Paclitaxel by 3-hour infusion followed by 96-hour infusion on failure in patients with refractory malignant disease

To explore the potential therapeutic differences between 3- and 96-hour infusions of paclitaxel (Taxol; Bristol-Myers Squibb Company, Princeton, NJ) in patients with refractory malignant diseases, we conducted a phase II study in which patients were treated first with paclitaxel 135 mg/m² by 3-hour infusion. If patients did not respond or relapsed after response, they were then treated by 96-hour infusion of paclitaxel at the same dose. Patients with metastatic or incurable breast, ovarian, lung, head/neck carcinomas, and lymphoma were eligible. They were required to have an Eastern Cooperative Oncology Group performance status of 2 or better and adequate hematologic, hepatic, and renal functions. In 22 patients entered thus far, we have observed one partial response in 10 lung cancer patients treated by 3-hour paclitaxel and one partial response in six patients treated by 96-hour infusion.
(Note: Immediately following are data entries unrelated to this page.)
Lemma head_app b k : b <> [] -> head_of (b ++ k) = head_of b.
Proof. by destruct b. Qed.

Lemma push_new_next h rest ext b0 x rx q c r p :
  heap_ok h ((b0 ++ [(x, rx)]) :: rest) (q :: ext) -> head_of (b0 ++ [(x, rx)]) = Some q -> q ∉ ext ->
  h !! x = Some c -> p ∉ dom h ->
  heap_ok (<[p := RegCell 1 None r]> (<[x := RegCell (er_refcount c) (Some p) (er_reg c)]> h))
    (((b0 ++ [(x, rx)]) ++ [(p, r)]) :: rest) (q :: ext).
Proof.
  intros O Hq Nqe Hx Np. assert (h !! p = None) as Hp by by apply not_elem_of_dom. destruct O as [D C N U E].
  set (b := b0 ++ [(x, rx)]) in *.
  assert (b <> []) as Nb by (by destruct b0).
  assert (x ∈ b.*1) as Ix by (unfold b; rewrite fmap_app; apply elem_of_app; right; left).
  assert (forall l y, l ∈ b :: rest -> y ∈ l.*1 -> y <> p) as Al.
  { intros l y Il Iy ->. destruct (U l Il) as (z & Hz & _).
    destruct (cells_alive h _ l p (C l z Il Hz) Iy) as [? ?]. congruence. }
  rewrite ptrs_cons in N. pose proof N as (N1 & N2 & N3)%NoDup_app.
  assert (forall l y, l ∈ rest -> y ∈ l.*1 -> y <> x) as Ar.
  { intros l y Il Iy ->. apply (N2 x Ix). by eapply ptrs_in. }
  split.
  - intros y. rewrite ptrs_cons, fmap_app, !elem_of_app. destruct (decide (p = y)) as [<-|Ny]; [intros _; left; right; left|].
    rewrite lookup_insert_ne by done. intros Hy. assert (is_Some (h !! y)) as Hy'.
    { destruct (decide (x = y)) as [<-|]; [eauto|]. by rewrite lookup_insert_ne in Hy by done. }
    apply D in Hy'. rewrite ptrs_cons, elem_of_app in Hy'. tauto.
  - intros l y [->|Il]%elem_of_cons Hy.
    + rewrite head_app in Hy by done. apply cells_snoc; [|done| |done].
      * apply C; [left|done].
      * intros I. by destruct (Al b p ltac:(left) I).
    + apply (cells_frame h); [|apply C; [by right|done]]. intros z Iz.
      rewrite !lookup_insert_ne; [done| |].
      * intros <-. by destruct (Ar l x Il Iz).
      * intros <-. by destruct (Al l p ltac:(by right) Iz).
  - rewrite ptrs_cons, fmap_app. cbn. rewrite <- app_assoc. cbn. apply NoDup_app. split_and!; [done| |].
    + intros y Iy [->|Jy]%elem_of_cons; [by destruct (Al b p ltac:(left) Iy)|by apply (N2 y)].
    + apply NoDup_cons. split; [|done]. intros (z & -> & (k & Ik & Iz)%in_concat_lists)%list_elem_of_fmap.
      apply (Al k z.1); [by right| |done]. apply list_elem_of_fmap. eauto.
  - intros l [->|Il]%elem_of_cons; [exists q; rewrite head_app by done; split; [done|left]|]. apply U. by right.
  - intros y Iy. destruct (E y Iy) as (l & [->|Il]%elem_of_cons & Hl).
    + exists (b ++ [(p, r)]). rewrite head_app by done. split; [left|done].
    + exists l. split; [by right|done].
Qed.

Lemma push_new_ok h rest ext b r :
  heap_ok h (with_list b rest) (option_list (head_of b) ++ ext) ->
  (forall q, head_of b = Some q -> q ∉ ext) ->
  exists p h', push_new (head_of b) r h = Some (head_of (b ++ [(p, r)]), h') /\ (p ∉ ext) /\
    heap_ok h' (with_list (b ++ [(p, r)]) rest) (option_list (head_of (b ++ [(p, r)])) ++ ext).
Proof.
  intros O Nh. set (p := fresh (dom h)). assert (p ∉ dom h) as Np by apply is_fresh.
  assert (p ∉ ext) as Npe.
  { intros I. destruct (heap_head h _ _ p O) as (c & Hc & _); [apply elem_of_app; by right|].
    apply Np, elem_of_dom. eauto. }
  exists p. unfold push_new. fold p.
  destruct (decide (b = [])) as [->|Nb].
  - cbn [head_of hd_error fmap option_fmap option_map event_registration_push event_registration_addref].
    rewrite lookup_insert_eq. run_bind. cbn [er_refcount er_next er_reg]. rewrite insert_insert_eq.
    change (1 + 1) with 2. rewrite release_second. run_bind. eexists. split; [done|]. split; [done|].
    cbn [app with_list head_of hd_error fmap option_fmap option_map fst option_list]. by apply push_new_first.
  - destruct (exists_last Nb) as (b0 & [x rx] & ->).
    destruct (head_of (b0 ++ [(x, rx)])) as [q|] eqn:Hq; [|by destruct b0].
    assert (with_list (b0 ++ [(x, rx)]) rest = (b0 ++ [(x, rx)]) :: rest) as W by (by destruct b0).
    assert (with_list ((b0 ++ [(x, rx)]) ++ [(p, r)]) rest = ((b0 ++ [(x, rx)]) ++ [(p, r)]) :: rest) as W'
      by (by destruct b0).
    rewrite W in O. cbn [option_list app] in O.
    pose proof (ho_cells _ _ _ O _ q ltac:(left) Hq) as C.
    assert (x ∈ (b0 ++ [(x, rx)]).*1) as Ix by (rewrite fmap_app; apply elem_of_app; right; left).
    destruct (cells_alive _ _ _ _ C Ix) as [c Hc].
    assert (x <> p) as Nxp by (intros ->; apply Np, elem_of_dom; eauto).
    destruct (last_registration_ok (<[p := RegCell 1 None r]> h) (Z.of_nat (occ q (q :: ext))) b0 x rx
                (S (size (<[p := RegCell 1 None r]> h)))) as (q' & Hq' & L).
    { apply (cells_frame h); [|done]. intros y Iy. apply lookup_insert_ne. intros <-.
      apply Np, elem_of_dom. by eapply cells_alive. }
    { rewrite map_size_insert_None by by apply not_elem_of_dom.
      pose proof (heap_size _ _ _ _ O ltac:(left)) as S. rewrite length_app in S. cbn in S. lia. }
    rewrite Hq in Hq'. injection Hq' as <-.
    unfold event_registration_push. rewrite L. run_bind. rewrite lookup_insert_ne, Hc by congruence. run_bind.
    cbn [event_registration_addref]. rewrite lookup_insert_ne, lookup_insert_eq by congruence. run_bind.
    cbn [er_refcount er_next er_reg]. change (1 + 1) with 2. rewrite release_second. run_bind.
    rewrite head_app, Hq by done. eexists. split; [done|]. split; [done|]. rewrite W'. cbn [option_list app].
    rewrite insert_insert_ne by congruence. rewrite insert_insert_eq.
    rewrite insert_insert_ne by congruence. eapply push_new_next; [exact O|done|by apply Nh|done..].
Qed.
Four partial responses were observed with 3-hour paclitaxel alone in nine breast cancer patients, while three partial responses occurred in five patients with 96-hour infusion after the 3-hour infusion failed. Nonhematologic toxicities such as fatigue, peripheral neuropathy, and mucositis occurred more commonly in the 96-hour infusion group. Our preliminary results suggest (1) that 3-hour infusion of paclitaxel is active against refractory breast cancer, (2) that 96-hour infusion of paclitaxel can induce partial response in breast cancer that was refractory to 3-hour treatment of paclitaxel, and (3) that more studies are needed to define the optimal treatment schedule of paclitaxel.